Multi-core HTTP Server with Node.js
>> "While single-process performance is quite good, eventually one CPU is not going to be enough;"
Every article on this sort of thing seems to just gloss over this part. Why isn't one CPU enough? What is using it? Serving static files certainly won't. Doing simple things won't...
Does anyone have any use cases / experience for when this was the case? :/
edit: Fine downmodding fanboys. I get it. Use whatever you like. Meh
"However, rather than accepting connections using this socket, it is passed off to some number of child processes using net.Stream.write() (under the covers this uses sendmsg(2) and FDs are delivered using recvmsg(2)). Each of these processes in turn inserts the received file descriptor into its event loop and accepts incoming connections as they become available.
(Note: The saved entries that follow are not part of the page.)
(** * EinschulungsProject: the filter and aggregation logic of the four diagrams

    A shallow embedding of [ProjectArbeit/EinschulungsProject.py].  The
    program loads a table of school-enrolment rates and shows it as a bar
    diagram, a scatter plot, a pie chart (three aggregation modes) and a
    per-continent panel.  What is embedded here is the data path of each
    [update] method: the pandas selections and aggregations, and the
    sequence of drawing calls issued on the matplotlib axes.

    Conventions of the embedding.
    - A DataFrame is the list of its rows, in row order.
    - Finite floats are rationals ([Q]); arithmetic on them is exact, the
      rounding of IEEE doubles is not modelled.  Values returned by Python's
      [float()] may also be [inf], [-inf] or [nan] ([Py.float]).
    - The axes are the list of drawing calls issued since the last
      [ax.clear()]; purely cosmetic calls (axis labels, grid, font sizes,
      colours of pie slices, [tight_layout], [canvas.draw]) are left out.
    - Python exceptions are values of [Py.result]; a [while] loop runs on
      fuel and [None] stands for a loop that has not finished.
    - What the libraries answer is a parameter where the program depends
      on it: [float] and [str] for the two builtins, [ax_pie] for the
      wedge sizes matplotlib draws and those it refuses. *)

From Stdlib Require Import QArith Qround Qabs Qminmax Lqa Ascii.
From stdpp Require Import gmap strings list sorting pretty.

Local Open Scope string_scope.

(** ** Decidable order on the rationals *)

#[global] Instance Qle_rel_dec : RelDecision Qle :=
  λ x y, decide (Qnum x * QDen y ≤ Qnum y * QDen x)%Z.
#[global] Instance Qlt_rel_dec : RelDecision Qlt :=
  λ x y, decide (Qnum x * QDen y < Qnum y * QDen x)%Z.
#[global] Instance Qeq_rel_dec : RelDecision Qeq :=
  λ x y, decide (Qnum x * QDen y = Qnum y * QDen x)%Z.

(** ** Python values and builtins *)

Module Py.

(** A Python [float]. *)
Inductive float :=
| Fin (q : Q)
| PosInf
| NegInf
| NaN.

(** [a < b] on floats; every comparison with [nan] is false. *)
Definition lt (a b : float) : bool :=
  match a, b with
  | NaN, _ | _, NaN => false
  | Fin x, Fin y => bool_decide (x < y)%Q
  | NegInf, NegInf => false
  | NegInf, _ => true
  | _, NegInf => false
  | PosInf, _ => false
  | Fin _, PosInf => true
  end.

(** [a == b] on floats. *)
Definition eq (a b : float) : bool :=
  match a, b with
  | Fin x, Fin y => bool_decide (x == y)%Q
  | PosInf, PosInf | NegInf, NegInf => true
  | _, _ => false
  end.

(** [a + b] on floats. *)
Definition add (a b : float) : float :=
  match a, b with
  | NaN, _ | _, NaN => NaN
  | Fin x, Fin y => Fin (x + y)
  | PosInf, NegInf | NegInf, PosInf => NaN
  | PosInf, _ | _, PosInf => PosInf
  | NegInf, _ | _, NegInf => NegInf
  end.

(** The builtin [min(a, b)]: the first argument unless the second is
    strictly smaller. *)
Definition min (a b : float) : float := if lt b a then b else a.

(** The builtin [max(a, b)]: the first argument unless the second is
    strictly larger. *)
Definition max (a b : float) : float := if lt a b then b else a.

(** Exceptions, with the text [str(e)] gives. *)
Inductive exn :=
| ValueError (msg : string)
| TypeError (msg : string).

Definition str_exn (e : exn) : string :=
  match e with ValueError m | TypeError m => m end.

(** The outcome of a computation that may raise. *)
Inductive result (A : Type) :=
| Ok (a : A)
| Raise (e : exn).
Arguments Ok {A} a.
Arguments Raise {A} e.

Definition bind {A B} (m : result A) (k : A → result B) : result B :=
  match m with
  | Ok a => k a
  | Raise e => Raise e
  end.

(** Rounding to the nearest integer, ties to even, as the [f] format
    does. *)
Definition round_half_even (q : Q) : Z :=
  let f := Qfloor q in
  match (q - inject_Z f ?= 1 # 2)%Q with
  | Lt => f
  | Gt => (f + 1)%Z
  | Eq => if Z.even f then f else (f + 1)%Z
  end.

Fixpoint zero_pad (width : nat) (s : string) : string :=
  match width with
  | O => s
  | S w => if decide (String.length s < width)%nat then zero_pad w ("0" +:+ s) else s
  end.

(** [f"{q:.df}"] for a finite float. *)
Definition format_Q (d : nat) (q : Q) : string :=
  let scale := (10 ^ Z.of_nat d)%Z in
  let n := round_half_even (Qabs q * inject_Z scale) in
  (if bool_decide (q < 0)%Q then "-" else "")
    +:+ pretty (n `div` scale)%Z
    +:+ match d with
        | O => ""
        | S _ => "." +:+ zero_pad d (pretty (n `mod` scale)%Z)
        end.

(** [f"{x:.df}"]. *)
Definition format_f (d : nat) (x : float) : string :=
  match x with
  | Fin q => format_Q d q
  | PosInf => "inf"
  | NegInf => "-inf"
  | NaN => "nan"
  end.

(** The line break an f-string writes as a backslash followed by n. *)
Definition newline : string := String "010"%char "".

(** [str(int(n))]. *)
Definition str_int (n : Z) : string := pretty n.

(** A reading of the texts of the scenarios, which are strings of decimal
    digits such as [60] and [10]: on those it is [float(s)].  It refuses
    every other string, also those [float()] reads; the diagrams take
    [float] as a parameter and use this function nowhere. *)
Fixpoint digits_value (acc : Z) (s : string) : option Z :=
  match s with
  | EmptyString => Some acc
  | String c t =>
    match Ascii.is_nat c with
    | Some n => digits_value (10 * acc + Z.of_nat n) t
    | None => None
    end
  end.

Definition float_of_digits (s : string) : result float :=
  match s with
  | EmptyString => Raise (ValueError "could not convert string to float: ''")
  | _ =>
    match digits_value 0 s with
    | Some n => Ok (Fin (inject_Z n))
    | None => Raise (ValueError
                ("could not convert string to float: '" +:+ s +:+ "'"))
    end
  end.

(** [sorted(l)] on strings. *)
Definition sorted (l : list string) : list string := merge_sort String.le l.

End Py.

#[global] Instance result_bind : MBind Py.result := λ A B k m, Py.bind m k.

(** ** The table and the pandas operations used on it *)

Module pd.

(** One row.  [Rate] is the column
    ["Combined total net enrolment rate, primary, both sexes"]. *)
Record row := Row {
  Entity : string;
  Continent : string;
  Year : Z;
  Rate : Q;
}.

Abbreviation DataFrame := (list row).

#[global] Instance row_eq_dec : EqDecision row.
Proof.
  intros [e1 c1 y1 [n1 d1]] [e2 c2 y2 [n2 d2]].
  destruct (decide (e1 = e2)); [|right; congruence].
  destruct (decide (c1 = c2)); [|right; congruence].
  destruct (decide (y1 = y2)); [|right; congruence].
  destruct (decide (n1 = n2)); [|right; congruence].
  destruct (decide (d1 = d2)); [|right; congruence].
  left; congruence.
Defined.

(** [series.unique()]: the distinct values in order of first appearance. *)
Fixpoint unique {A} `{EqDecision A} (l : list A) : list A :=
  match l with
  | [] => []
  | x :: t => x :: filter (λ y, y ≠ x) (unique t)
  end.

(** [df[df[col] == v]] for the two string columns. *)
Definition where_Continent (v : string) (df : DataFrame) : DataFrame :=
  filter (λ r, Continent r = v) df.
Definition where_Entity (v : string) (df : DataFrame) : DataFrame :=
  filter (λ r, Entity r = v) df.

(** The order [sort_values(by=Rate, ascending=False)] sorts by. *)
Definition rate_desc (r1 r2 : row) : Prop := (Rate r2 <= Rate r1)%Q.
#[global] Instance rate_desc_dec : RelDecision rate_desc :=
  λ r1 r2, decide (Rate r2 <= Rate r1)%Q.

(** [df.sort_values(by=Rate, ascending=False)].  pandas leaves the order
    of rows with equal rates to its sorting algorithm, and the merge sort
    used here need not put them in the same order: what is proved about
    the sorted rows holds for every order of equal rates. *)
Definition sort_values_Rate_desc (df : DataFrame) : DataFrame :=
  merge_sort rate_desc df.

(** A Series of numbers indexed by [K], as the list of its
    (index, value) entries. *)
Abbreviation Series K V := (list (K * V)).

Fixpoint sum (l : list Q) : Q :=
  match l with
  | [] => 0
  | x :: t => x + sum t
  end.

(** The arithmetic mean of a non-empty column, exact: the rounding of
    the mean pandas computes on doubles is not modelled. *)
Definition mean (l : list Q) : Q := sum l / inject_Z (Z.of_nat (length l)).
The OS kernel itself is responsible for load balancing connections across processes."
Racing (ie thread-safe) accept() is a really good way to improve server throughput. Epoll is also awesome for being thread-safe.
From the day node.js was released you could run multiple instances on different ports and stick a load balancer in front of it. Even now, I think that is a healthier option than baking the number of processes into the script itself.
Why are they using multiple processes rather than multiple worker threads? IPC is much costlier than using shared memory, even if it's just passing the initial state.
Isn't this tremendously inefficient compared to just running Apache, nginx or whatever floats your boat? Both of them thread perfectly across SMP systems. While it's an interesting implementation, I completely fail to see the point of even using it. Does anyone have any sane usage scenarios they could share?
Why not nginx? ^_^
It is so inadequate to use things like JVM or V8 to serve static content.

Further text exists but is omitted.